If you ask small businesses owners if they see themselves as
being particularly at risk from cyber-attacks, you are likely to hear them say
they aren’t. This was the findings of research from the SME
Cyber Survey 2018, which found that 8 out of 10 small businesses owners don’t
see cyber-attacks or data loss as being a risk to their business, despite the
fact that according to threat research, 43%
of cyber-attacks do target SMB organizations.
The growth of island hopping represents a new reason why all businesses should be proactive with their cyber security.
What is Island Hopping?
Island hopping describes cyber-criminals trying to
compromise smaller organizations in order to go after their larger partners in
the supply chain. This can involve compromising accounts from a marketing
company for example, and requesting a wire-transfer from one of their large
clients, which is deposited into the criminal’s own bank account.
Island hopping takes its name from the US’ strategy against Japan in World War Two, involving the taking of smaller islands in order to more effectively breach the mainland.

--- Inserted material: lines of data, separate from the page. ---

(** * FijiBento: bounding boxes and the tile-pair selection of the SIFT matcher

    Shallow embedding of [scripts/bounding_box.py] and of the pair-selection
    and data-loading parts of [scripts/match_sift_features_and_filter.py]
    (Python 2).

    Python floats are IEEE-754 binary64 values; they are modelled by the
    standard library's [spec_float] at precision 53 and maximal exponent
    1024, with the comparisons of [SFcompare]. *)

From Stdlib Require Import ZArith List String Ascii Bool Lia.
From Stdlib Require Import Floats.SpecFloat.
Import ListNotations.

Local Open Scope string_scope.
Local Open Scope Z_scope.

(** ** The Python runtime the two scripts rely on *)

Module Py.

(** *** Floats *)

Definition prec : Z := 53.
Definition emax : Z := 1024.

Definition float : Type := spec_float.

(** The four comparison operators of [float], as CPython's
    [float_richcompare] computes them on C doubles. *)
Definition flt (x y : float) : bool :=
  match SFcompare x y with Some Lt => true | _ => false end.

Definition fgt (x y : float) : bool :=
  match SFcompare x y with Some Gt => true | _ => false end.

Definition fle (x y : float) : bool :=
  match SFcompare x y with Some (Lt | Eq) => true | _ => false end.

Definition feq (x y : float) : bool :=
  match SFcompare x y with Some Eq => true | _ => false end.

Definition is_nan (x : float) : bool :=
  match x with S754_nan => true | _ => false end.

Definition is_finite (x : float) : bool :=
  match x with S754_zero _ | S754_finite _ _ _ => true | _ => false end.

(** [float(n)] for a Python [int] or [long]: rounded to nearest, ties to
    even; a value beyond the range of a double raises [OverflowError],
    which [None] stands for here. *)
Definition float_of_Z (n : Z) : option float :=
  match binary_normalize prec emax n 0 false with
  | S754_infinity _ => None
  | f => Some f
  end.

(** [sys.maxint] on a 64-bit build of CPython 2. *)
Definition maxint : Z := 9223372036854775807.

(** *** Strings *)

(** [Py_ISSPACE]: space, tab, line feed, vertical tab, form feed and
    carriage return. *)
Definition is_space (c : ascii) : bool :=
  let n := Z.of_N (N_of_ascii c) in
  (n =? 32) || ((9 <=? n) && (n <=? 13)).

Definition digit_of (c : ascii) : option Z :=
  let n := Z.of_N (N_of_ascii c) in
  if (48 <=? n) && (n <=? 57) then Some (n - 48) else None.

Definition digit_char (d : Z) : ascii := ascii_of_N (Z.to_N (48 + d)).

Definition lower (c : ascii) : ascii :=
  let n := Z.of_N (N_of_ascii c) in
  if (65 <=? n) && (n <=? 90) then ascii_of_N (Z.to_N (n + 32)) else c.

Fixpoint lstrip (s : string) : string :=
  match s with
  | String c r => if is_space c then lstrip r else s
  | EmptyString => s
  end.

(** [s.split(sep)] with an explicit one-character separator: every
    occurrence of [sep] ends a field, so adjacent separators give empty
    fields and the empty string gives one empty field. *)
Fixpoint split (sep : ascii) (s : string) : list string :=
  match s with
  | EmptyString => [""]
  | String c r =>
      if Ascii.eqb c sep then "" :: split sep r
      else match split sep r with
           | t :: ts => String c t :: ts
           | [] => [String c ""]
           end
  end.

This type of attack commonly affects organizations in the financial, manufacturing and retail sectors, and has also been used to target US towns and cities according to Carbon Black.

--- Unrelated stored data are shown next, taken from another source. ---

(** * GenerateThumbnail: the HTTP-triggered thumbnail function

    A shallow embedding of
    [Backend-Azure-Functions/GenerateThumbnail/__init__.py].  The function
    [main] is a straight line of calls into collaborators (Pillow, the blob
    storage SDK, [uuid], [os.environ], [json]) wrapped in two [try] blocks.
    The embedding keeps that shape: an exception-and-state monad over a
    [World] that holds the object store, the number of random tokens drawn,
    the chronological list of collaborator calls and the local log.  The
    collaborators whose code is not part of the repository are variables of
    the section [Service]. *)

From Stdlib Require Import ZArith NArith QArith Qround Qabs Ascii String List Lia.
From stdpp Require Import base strings gmap list.

Local Open Scope Z_scope.
Local Open Scope string_scope.

(** ** Python values *)

Abbreviation bytes := (list Byte.byte).

(** An exception object: its class name and what [str(e)] gives. *)
Record Exception := mkException { exc_type : string; exc_str : string }.

Inductive Level := INFO | ERROR.

(** ** The request and the response *)

(** One part of a multipart body, as the request's [files] mapping holds it. *)
Record FileStorage := mkFileStorage {
  filename : string;
  content : bytes;
  content_type : string
}.

(** [bool(file)]: a file part is truthy exactly when its filename is not
    the empty string; the content plays no role. *)
Definition FileStorage_bool (f : FileStorage) : bool :=
  negb (String.eqb (filename f) "").

(** Truthiness of what [req.files.get("file")] returned: [None] is falsy. *)
Definition truthy (file : option FileStorage) : bool :=
  match file with
  | None => false
  | Some f => FileStorage_bool f
  end.

(** [req.files] is parsed on first access, which can raise; when it does
    not, it is a multi-dict whose [get] returns the first value of a key. *)
Record HttpRequest := mkHttpRequest {
  files : Exception + list (string * FileStorage)
}.

Fixpoint MultiDict_get (d : list (string * FileStorage)) (key : string)
  : option FileStorage :=
  match d with
  | [] => None
  | (k, v) :: d' => if String.eqb k key then Some v else MultiDict_get d' key
  end.

Record HttpResponse := mkHttpResponse {
  body : string;
  status_code : Z;
  mimetype : string
}.

(** [func.HttpResponse(body, status_code=...)]: the mimetype defaults to
    plain text. *)
Definition HttpResponse_text (b : string) (status : Z) : HttpResponse :=
  mkHttpResponse b status "text/plain".

(** ** Images *)

Record Image := mkImage {
  format : string;
  mode : string;
  size : Z * Z;
  pixels : bytes
}.

Definition width (im : Image) : Z := fst (size im).
Definition height (im : Image) : Z := snd (size im).

(** ** Blob storage *)

Record BlobServiceClient := mkBlobServiceClient { account_url : string }.

Record BlobClient := mkBlobClient {
  service : BlobServiceClient;
  container_name : string;
  blob_name : string
}.

Definition get_blob_client (c : BlobServiceClient) (container blob : string)
  : BlobClient :=
  mkBlobClient c container blob.

(** ** Collaborator calls, in the order they are made *)

Inductive Call :=
| CallOpen (data : bytes) (ok : bool)
| CallThumbnail (box : Z * Z) (ok : bool)
| CallSave (fmt : string) (ok : bool)
| CallUuid4 (token : N)
| CallEnviron (key : string) (ok : bool)
| CallConnect (conn_str : string) (ok : bool)
| CallUpload (container blob : string) (data : bytes) (ok : bool).

(** ** The world the function runs in *)

Record World := mkWorld {
  blobs : gmap (string * string) bytes;
  draws : nat;
  calls : list Call;
  logs : list (Level * string)
}.

Definition record_call (c : Call) (w : World) : World :=
  mkWorld (blobs w) (draws w) (calls w ++ [c]) (logs w).

Definition put_blob (container blob : string) (data : bytes) (w : World) : World :=
  mkWorld (<[(container, blob) := data]> (blobs w)) (draws w) (calls w) (logs w).

(** ** Effects: state, and state with exceptions *)

Definition Eff (A : Type) : Type := World -> A * World.
Definition M (A : Type) : Type := World -> (Exception + A) * World.

Definition ret {A} (a : A) : M A := fun w => (inr a, w).
Definition raise {A} (e : Exception) : M A := fun w => (inl e, w).
Definition bind {A B} (k : A -> M B) (m : M A) : M B :=
  fun w =>
    match m w with
    | (inl e, w') => (inl e, w')
    | (inr a, w') => k a w'
    end.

How harmful can Island Hopping be?
Island Hopping targets the business supply chain, which can be very effective. It can be very difficult for security technologies to identify when attackers have compromised trusted contacts, which makes Island Hopping attacks even more difficult to stop.
Island Hopping attacks are also becoming more common. We spoke to Jon Clay, Director of Global Threat Communications at Trend Micro, who told us that “Island Hopping, and those supply chain attacks, are on the rise, and we’re going to see them become more and more of a problem.”
The reason for this is that they are very effective. Small
businesses often have less resources and technical knowledge to deal with cyber-attacks,
and so they are an easy target for cyber-criminals who have larger
organizations in their sights.
One of the most famous cases of Island Hopping affected US shopping
giant Target. In 2014, they were hit by a widespread data breach, which hit
their point of sale system and stole payment information from 40 millions of
their customers. The attack cost Target nearly $300 million, a
major hit to their business.
But the attack didn’t start with Target. It actually began with
a small company called ‘Fazio Mechanical Services’, a heating and refrigeration
reported they had been breached by cyber criminals, who stole Target credentials
from an email attack that took place at least two months before the attack against
Target actually took place.
This case study outlines how Island Hopping puts small businesses at rise of cyber-attacks, and the demonstrates the importance of having strong security protocols in place.
How can you protect your business?
It’s crucial that businesses of all sizes implement robust security measures to protect their accounts and data. There is no quick fix to stop Island Hopping attacks, but there are some recommendations and security tools you can put in place to reduce the likelihood of successful attacks:
How You Can Protect Your Business:
Email Security: Ensure you have strong email security in place. Many Island Hopping attacks use email attacks like phishing to steal credentials. Strong email security solutions will be able to detect signs of account compromise, and give admins the tools to remove suspicious emails automatically.
Implement strong identity management: This involves making sure that every user has a strong, unique password for each of their accounts, and that multi-factor authentication is in place to reduce the likelihood of account compromise. There are a range of business password management and multi-factor authentication tools in place to make these processes easier.
Be on the look out for signs of a data breach: This can include injected DNS-records, failed/irregular logins, unknown large files and warnings from security solutions.
Strong endpoint protection: Making sure you have strong protection on your endpoint devices is key to stop malware attacks and help identify device compromise.